Background Chalcone isomerase (CHI; EC 5.5.1.6) is one of the key enzymes in the flavonoid biosynthetic pathway that is responsible for the intramolecular cyclization of chalcones into specific 2 S -flavanones. Methods and results In this study, the open reading frame (ORF) of CHI was successfully isolated from the cDNA of Polygonum minus at 711-bp long, encoding for 236 amino acid residues, with a predicted molecular weight of 25.4 kDa. Multiple sequence alignment and phylogenetic analysis revealed that the conserved residues (Thr50, Tyr108, Asn115, and Ser192) in the cleft of CHI enzyme group active site are present in Pm CHI protein sequence and classified as type I. Pm CHI comprises more hydrophobic residues without a signal peptide and transmembrane helices.

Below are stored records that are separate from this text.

(** Whatever the outcome, detection was asked once for each frame read, on
    its transformed version, and the keyboard once for each frame written. *)
Lemma loop_protocol (pending : list frame) (n : nat) :
  detections (fst (loop pending n))
  = map transform_frame (frames_read (fst (loop pending n))) /\
  List.length (polls (fst (loop pending n)))
  = List.length (frames_written (fst (loop pending n))).
Proof.
  revert n. induction pending as [|f pending IH]; intros n.
  - split; reflexivity.
  - turn f n.
    + split; reflexivity.
    + destruct (IH (S n)) as [Hd Hp]. rewrite Hd, Hp. split; reflexivity.
    + split; reflexivity.
Qed.

(** The key q first seen after frame [k]. *)
Lemma loop_quit_at (k : nat) (pending : list frame) (n : nat) :
  (k < List.length pending)%nat ->
  (forall m, (m < k)%nat -> key_of (wait_key (n + m)) <> 113) ->
  key_of (wait_key (n + k)) = 113 ->
  (forall f, In f (firstn (S k) pending) ->
             exists p, predict_top model (transform_frame f) = Returned p) ->
  snd (loop pending n) = Returned tt /\
  frames_read (fst (loop pending n)) = firstn (S k) pending /\
  Forall2 written_from (firstn (S k) pending)
          (frames_written (fst (loop pending n))).
Proof.
  revert pending n.
  induction k as [|k IH]; intros [|f pending] n Hlen Hbefore Hat Hok;
    try (simpl in Hlen; lia).
  - rewrite Nat.add_0_r in Hat. unfold key_of in Hat.
    destruct (Hok f (or_introl eq_refl)) as [p Hp].
    turn f n; try congruence.
    + repeat split. constructor; [|constructor]. exists a. split; congruence.
    + apply Z.eqb_neq in Hkey. contradiction.
  - destruct (Hok f (or_introl eq_refl)) as [p Hp].
    assert (Hn : key_of (wait_key n) <> 113).
    { specialize (Hbefore 0%nat ltac:(lia)). now rewrite Nat.add_0_r in Hbefore. }
    unfold key_of in Hn.
    turn f n; try congruence.
    + apply Z.eqb_eq in Hkey. contradiction.
    + destruct (IH pending (S n)) as (Hres & Hread & Hwritten).
      * simpl in Hlen. lia.
      * intros m Hm. replace (S n + m)%nat with (n + S m)%nat by lia.
        apply Hbefore. lia.
      * replace (S n + k)%nat with (n + S k)%nat by lia. exact Hat.
      * intros g Hg. apply Hok. now right.
      * split; [exact Hres|]. split.
        -- now rewrite Hread.
        -- constructor; [|exact Hwritten]. exists a. split; congruence.
Qed.

(** No key q at all. *)
Lemma loop_without_quit (top : frame -> predictions) (pending : list frame)
      (n : nat) :
  (forall m, key_of (wait_key m) <> 113) ->
  (forall f, In f pending ->
             predict_top model (transform_frame f) = Returned (top f)) ->
  snd (loop pending n) = Returned tt /\
  frames_read (fst (loop pending n)) = pending /\
  frames_written (fst (loop pending n))
  = map (fun f => annotate factor f (top f)) pending /\
  List.length (reads (fst (loop pending n))) = S (List.length pending).
Proof.
  intros Hnever. revert n.
  induction pending as [|f pending IH]; intros n Htop.
  - repeat split.
  - pose proof (Htop f (or_introl eq_refl)) as Hf.
    pose proof (Hnever n) as Hn. unfold key_of in Hn.
    turn f n; try congruence.
    + apply Z.eqb_eq in Hkey. contradiction.
    + destruct (IH (S n)) as (Hres & Hread & Hwritten & Hreads).
      { intros g Hg. apply Htop. now right. }
      rewrite Hread, Hwritten, Hreads.
      repeat split; try assumption. f_equal. f_equal. congruence.
Qed.

(** The detector raising on the frame after [good]. *)
Lemma loop_detector_error (good : list frame) (bad : frame)
      (rest : list frame) (e : exn) (n : nat) :
  (forall m, (m < List.length good)%nat -> key_of (wait_key (n + m)) <> 113) ->
  (forall f, In f good ->
             exists p, predict_top model (transform_frame f) = Returned p) ->
  predict_top model (transform_frame bad) = Raised e ->
  snd (loop (good ++ bad :: rest) n) = Raised e /\
  frames_read (fst (loop (good ++ bad :: rest) n)) = good ++ [bad] /\
  Forall2 written_from good (frames_written (fst (loop (good ++ bad :: rest) n))).
Proof.
  revert n. induction good as [|f good IH]; intros n Hkeys Hok Hbad.
  - cbn [app]. turn bad n; try congruence.
    injection Hbad as ->.
    repeat split. constructor.
  - cbn [app]. destruct (Hok f (or_introl eq_refl)) as [p Hp].
    assert (Hn : key_of (wait_key n) <> 113).
    { specialize (Hkeys 0%nat ltac:(simpl; lia)).
      now rewrite Nat.add_0_r in Hkeys. }
    unfold key_of in Hn.
    turn f n; try congruence.
    + apply Z.eqb_eq in Hkey. contradiction.
    + destruct (IH (S n)) as (Hres & Hread & Hwritten).
      * intros m Hm. replace (S n + m)%nat with (n + S m)%nat by lia.
        apply Hkeys. simpl. lia.
      * intros g Hg. apply Hok. now right.
      * exact Hbad.
      * split; [exact Hres|]. split.
        -- now rewrite Hread.
        -- constructor; [|exact Hwritten]. exists a. split; congruence.
Qed.

End Loop.

Section Run.

Variable open_video : string -> option video.
Variable wait_key : nat -> Z.
Variable transform_frame : frame -> image.

Local Abbreviation detect_video :=
  (detect_video open_video wait_key transform_frame).
Local Abbreviation body_of := (body_of open_video wait_key transform_frame).
Local Abbreviation factor_of := (factor_of open_video).
Local Abbreviation opening := (opening open_video).
Local Abbreviation frames_in input_file :=
  (frames_of (open_video input_file)).

(** A call has the outcome of its loop. *)
Lemma detect_video_result (model : Model) (input_file output_file : string)
      (fps : Z) :
  result (detect_video model input_file output_file fps)
  = snd (body_of model input_file).
Proof.
  rewrite detect_video_unfold.
  destruct (snd (body_of model input_file)) as [[]|e]; reflexivity.
Qed.

(** A reading that sees nothing in the opening and closing calls sees in a
    call what it sees in the loop. *)
Lemma reading_of_run {X} (pick : event -> list X) (model : Model)
      (input_file output_file : string) (fps : Z) :
  flat_map pick (opening input_file output_file fps) = [] ->
  flat_map pick closing = [] ->
  flat_map pick (trace (detect_video model input_file output_file fps))
  = flat_map pick (fst (body_of model input_file)).
Proof.
  intros Hopen Hclose. rewrite detect_video_unfold.
  destruct (snd (body_of model input_file)); unfold trace; cbn [fst];
    rewrite !flat_map_app, Hopen; try rewrite Hclose;
    now rewrite ?app_nil_r.
Qed.

(** X1.  The quit key is honoured after the frame in hand has been written.  If
    the low byte of the waitKey answer is that of q for the first time at
    frame number k (counted from 0) and the detector answers up to there,
    the call returns having read and written exactly the first k + 1 frames
    of the source. *)
Theorem detect_video_stops_at_quit
        (model : Model) (input_file output_file : string) (fps : Z)
        (k : nat) :
  (k < List.length (frames_in input_file))%nat ->
  (forall m, (m < k)%nat -> key_of (wait_key m) <> 113) ->
  key_of (wait_key k) = 113 ->
  (forall f, In f (firstn (S k) (frames_in input_file)) ->
             exists p, predict_top model (transform_frame f) = Returned p) ->
  let run := detect_video model input_file output_file fps in
  result run = Returned tt /\
  frames_read (trace run) = firstn (S k) (frames_in input_file) /\
  List.length (frames_written (trace run)) = S k /\
  Forall2 (written_from transform_frame model (factor_of input_file))
          (firstn (S k) (frames_in input_file)) (frames_written (trace run)).
Proof.
  intros Hk Hbefore Hat Hok. cbv zeta.
  destruct (loop_quit_at wait_key transform_frame model (factor_of input_file)
              k (frames_in input_file) 0 Hk Hbefore Hat Hok)
    as (Hres & Hread & Hwritten).
  destruct (detect_video_frames open_video wait_key transform_frame
              model input_file output_file fps) as [Hr Hw].
  rewrite detect_video_result. fold (body_of model input_file) in *.
  rewrite Hr, Hw. repeat split; try assumption.
  apply Forall2_length in Hwritten. rewrite <- Hwritten.
  apply firstn_length_le. lia.
Qed.

(** X2.  With no key q ever down and a detector that answers, the call returns
    after one read past the end of the source, and the sink holds, frame for
    frame, the source with the detector's boxes drawn. *)
Theorem detect_video_annotates_whole_source
        (model : Model) (input_file output_file : string) (fps : Z)
        (top : frame -> predictions) :
  (forall m, key_of (wait_key m) <> 113) ->
  (forall f, In f (frames_in input_file) ->
             predict_top model (transform_frame f) = Returned (top f)) ->
  let run := detect_video model input_file output_file fps in
  result run = Returned tt /\
  frames_written (trace run)
  = map (fun f => annotate (factor_of input_file) f (top f))
        (frames_in input_file) /\
  reads (trace run) = map Some (frames_in input_file) ++ [None].
Proof.
  intros Hnever Htop. cbv zeta.
  destruct (loop_without_quit wait_key transform_frame model
              (factor_of input_file) top (frames_in input_file) 0
              Hnever Htop) as (Hres & Hread & Hwritten & Hreads).
  destruct (detect_video_frames open_video wait_key transform_frame
              model input_file output_file fps) as [_ Hw].
  rewrite detect_video_result. fold (body_of model input_file) in *.
  rewrite Hw. repeat split; try assumption.
  unfold reads. rewrite reading_of_run by reflexivity.
  fold (reads (fst (body_of model input_file))).
  clear Hw Hres Hread Hwritten Hreads.
  unfold Video.body_of. generalize 0%nat.
  induction (frames_in input_file) as [|f fs IH]; intros n.
  - reflexivity.
  - rewrite (frame_loop_cons wait_key transform_frame model).
    rewrite (Htop f (or_introl eq_refl)).
    pose proof (Hnever n) as Hn. unfold key_of in Hn.
    apply Z.eqb_neq in Hn. rewrite Hn. cbn [fst].
    change (reads (?a :: ?b :: ?c :: ?d :: ?t)) with (reads [a] ++ reads t).
    cbn [reads flat_map app map]. f_equal.
    fold (reads (fst (frame_loop wait_key transform_frame model
                        (factor_of input_file) fs (S n)))).
    apply IH. intros g Hg. apply Htop. now right.
Qed.

(** X3.  A detector error leaves the call as it was raised, with the run up to
    there kept: the frames before the failing one are in the sink, the
    failing frame was read and is not written, and the rest of the source
    is not read. *)
Theorem detect_video_detector_error
        (model : Model) (input_file output_file : string) (fps : Z)
        (good : list frame) (bad : frame) (rest : list frame) (e : exn) :
  frames_in input_file = good ++ bad :: rest ->
  (forall m, (m < List.length good)%nat -> key_of (wait_key m) <> 113) ->
  (forall f, In f good ->
             exists p, predict_top model (transform_frame f) = Returned p) ->
  predict_top model (transform_frame bad) = Raised e ->
  let run := detect_video model input_file output_file fps in
  result run = Raised e /\
  frames_read (trace run) = good ++ [bad] /\
  Forall2 (written_from transform_frame model (factor_of input_file))
          good (frames_written (trace run)).
Proof.
  intros Hframes Hkeys Hok Hbad. cbv zeta.
  destruct (loop_detector_error wait_key transform_frame model
              (factor_of input_file) good bad rest e 0 Hkeys Hok Hbad)
    as (Hres & Hread & Hwritten).
  destruct (detect_video_frames open_video wait_key transform_frame
              model input_file output_file fps) as [Hr Hw].
  rewrite detect_video_result. unfold Video.body_of in *.
  rewrite Hframes in *. rewrite Hr, Hw. repeat split; assumption.
Qed.

(** X4.  Whatever the outcome of a call, detection has been asked exactly once
    for each frame read, in reading order and always on the transformed
    frame, and waitKey exactly once for each frame written. *)
Theorem detect_video_call_protocol
        (model : Model) (input_file output_file : string) (fps : Z) :
  let run := detect_video model input_file output_file fps in
  detections (trace run) = map transform_frame (frames_read (trace run)) /\
  List.length (polls (trace run)) = List.length (frames_written (trace run)).
Proof.
  cbv zeta.
  destruct (loop_protocol wait_key transform_frame model
              (factor_of input_file) (frames_in input_file) 0) as [Hd Hp].
  fold (body_of model input_file) in Hd, Hp.
  destruct (detect_video_frames open_video wait_key transform_frame
              model input_file output_file fps) as [Hr Hw].
  rewrite Hr, Hw. unfold detections, polls.
  rewrite !reading_of_run by reflexivity. split; assumption.
Qed.
(** The warnings of a result, one by one: a count of exceeding parameters
    when there is one, a count of marginal parameters when there is one, the
    relaxed tolerance when it is neither absent nor 0, and the missing-data
    warning when a selected parameter is not in the blend.  Hence the list is
    empty exactly when every residual is compliant, no tolerance was relaxed
    and every selected parameter has a blend value. *)
Theorem warnings_content (success : bool) (ratios : list Q)
    (materials : list Material) (residuals : list Residual)
    (blend_params : dict Q) (iterations : nat) (convergence : bool)
    (relaxed_tolerance : option Q) (config : Config) (r : OptimizationResult) :
  build_result success ratios materials residuals blend_params iterations
               convergence relaxed_tolerance config = Ok r ->
  (forall n, In (ExceedWarning n) (warnings r)
             <-> n = count_status exceeding residuals /\ (0 < n)%nat)
  /\ (forall n, In (MarginalWarning n) (warnings r)
                <-> n = count_status marginal residuals /\ (0 < n)%nat)
  /\ (forall t, In (RelaxedWarning t) (warnings r)
                <-> relaxed_tolerance = Some t /\ ~ t == 0)
  /\ ((exists listed more, In (MissingWarning listed more) (warnings r))
      <-> exists p, In p (selectedParameters config)
                    /\ dict_get blend_params p = None)
  /\ (warnings r = []
      <-> Forall (fun e => status e = compliant) residuals
          /\ (forall t, relaxed_tolerance = Some t -> t == 0)
          /\ (forall p, In p (selectedParameters config) ->
                        dict_get blend_params p <> None)).
Proof.
  unfold build_result. intro H.
  destruct (blend_ratios_from ratios materials 0 []); [|discriminate].
  simpl in H. destruct (tonnage_from ratios materials 0); [|discriminate].
  simpl in H. injection H as <-. simpl warnings. unfold build_warnings.
  set (ne := count_status exceeding residuals).
  set (nm := count_status marginal residuals).
  set (missing := missing_params_of config blend_params).
  assert (Hmiss : forall p, In p missing
                            <-> In p (selectedParameters config)
                                /\ dict_get blend_params p = None).
  { intro p. unfold missing, missing_params_of. rewrite filter_In.
    unfold dict_mem. destruct (dict_get blend_params p); simpl;
      intuition discriminate. }
  assert (HA : forall w, In w (if Nat.ltb 0 ne then [ExceedWarning ne] else [])
                         <-> w = ExceedWarning ne /\ (0 < ne)%nat).
  { intro w. destruct (Nat.ltb 0 ne) eqn:E.
    - apply Nat.ltb_lt in E. simpl. intuition.
    - apply Nat.ltb_ge in E. simpl. split; [tauto | intros [_ Hl]; lia]. }
  assert (HB : forall w, In w (if Nat.ltb 0 nm then [MarginalWarning nm] else [])
                         <-> w = MarginalWarning nm /\ (0 < nm)%nat).
  { intro w. destruct (Nat.ltb 0 nm) eqn:E.
    - apply Nat.ltb_lt in E. simpl. intuition.
    - apply Nat.ltb_ge in E. simpl. split; [tauto | intros [_ Hl]; lia]. }
  split; [|split; [|split; [|split]]].
  - intro n. rewrite !in_app_iff, HA, HB, relaxed_warning_In, missing_warning_In_iff.
    split.
    + intros [[Hw Hl] | [[Hw _] | [[t [_ [_ Hw]]] | [_ Hw]]]]; try discriminate.
      injection Hw as ->. auto.
    + intros [-> Hl]. left. auto.
  - intro n. rewrite !in_app_iff, HA, HB, relaxed_warning_In, missing_warning_In_iff.
    split.
    + intros [[Hw _] | [[Hw Hl] | [[t [_ [_ Hw]]] | [_ Hw]]]]; try discriminate.
      injection Hw as ->. auto.
    + intros [-> Hl]. right. left. auto.
  - intro t. rewrite !in_app_iff, HA, HB, relaxed_warning_In, missing_warning_In_iff.
    split.
    + intros [[Hw _] | [[Hw _] | [[t' [Ht [Hnz Hw]]] | [_ Hw]]]]; try discriminate.
      injection Hw as ->. auto.
    + intros [Ht Hnz]. right. right. left. now exists t.
  - split.
    + intros [listed [more Hin]]. revert Hin.
      rewrite !in_app_iff, HA, HB, relaxed_warning_In, missing_warning_In_iff.
      intros [[Hw _] | [[Hw _] | [[t' [_ [_ Hw]]] | [Hne _]]]]; try discriminate.
      destruct missing as [|p rest] eqn:Em; [congruence|].
      exists p. apply Hmiss. now left.
    + intros [p Hp]. apply Hmiss in Hp.
      eexists. eexists.
      rewrite !in_app_iff, missing_warning_In_iff. right. right. right.
      split; [|reflexivity]. intros Hn. rewrite Hn in Hp. exact Hp.
  - split.
    + intro Hnil.
      apply app_eq_nil in Hnil. destruct Hnil as [Ha Hnil].
      apply app_eq_nil in Hnil. destruct Hnil as [Hb Hnil].
      apply app_eq_nil in Hnil. destruct Hnil as [Hc Hd].
      assert (Hne : ne = 0%nat).
      { destruct (Nat.ltb 0 ne) eqn:E; [discriminate|]. apply Nat.ltb_ge in E. lia. }
      assert (Hnm : nm = 0%nat).
      { destruct (Nat.ltb 0 nm) eqn:E; [discriminate|]. apply Nat.ltb_ge in E. lia. }
      split; [|split].
      * apply count_status_zero in Hne. apply count_status_zero in Hnm.
        rewrite Forall_forall in *. intros e He.
        specialize (Hne e He). specialize (Hnm e He).
        destruct (status e); congruence.
      * intros t Ht. subst relaxed_tolerance. unfold relaxed_warning in Hc.
        destruct (Qeq_bool t 0) eqn:E; [now apply Qeq_bool_iff | discriminate].
      * intros p Hp Hnone.
        assert (Hin : In p missing) by (apply Hmiss; now split).
        unfold missing_warning in Hd. destruct missing; [contradiction | discriminate].
    + intros [Hall [Hrel Hsel]].
      assert (Hne : ne = 0%nat).
      { apply count_status_zero. eapply Forall_impl; [|exact Hall].
        intros e ->. discriminate. }
      assert (Hnm : nm = 0%nat).
      { apply count_status_zero. eapply Forall_impl; [|exact Hall].
        intros e ->. discriminate. }
      rewrite Hne, Hnm. simpl.
      assert (Hc : relaxed_warning relaxed_tolerance = []).
      { unfold relaxed_warning. destruct relaxed_tolerance as [t|]; [|reflexivity].
        specialize (Hrel t eq_refl). apply Qeq_bool_iff in Hrel. now rewrite Hrel. }
      assert (Hd : missing = []).
      { destruct missing as [|p rest] eqn:Em; [reflexivity|].
        exfalso. assert (Hin : In p (p :: rest)) by now left.
        apply Hmiss in Hin. destruct Hin as [Hs Hn]. exact (Hsel p Hs Hn). }
      rewrite Hc, Hd. reflexivity.
Qed.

The three-dimensional (3D) structure of Pm CHI predicted through homology modeling was validated by Ramachandran plot and Verify3D, with values within the acceptable range of a good model. PmCHI was cloned into pET-28b(+) plasmid, expressed in Escherichia coli BL21(DE3) at 16 °C and partially purified. Conclusion These findings contribute to a deeper understanding of the Pm CHI protein and its potential for further characterization of its functional properties in the flavonoid biosynthetic pathway.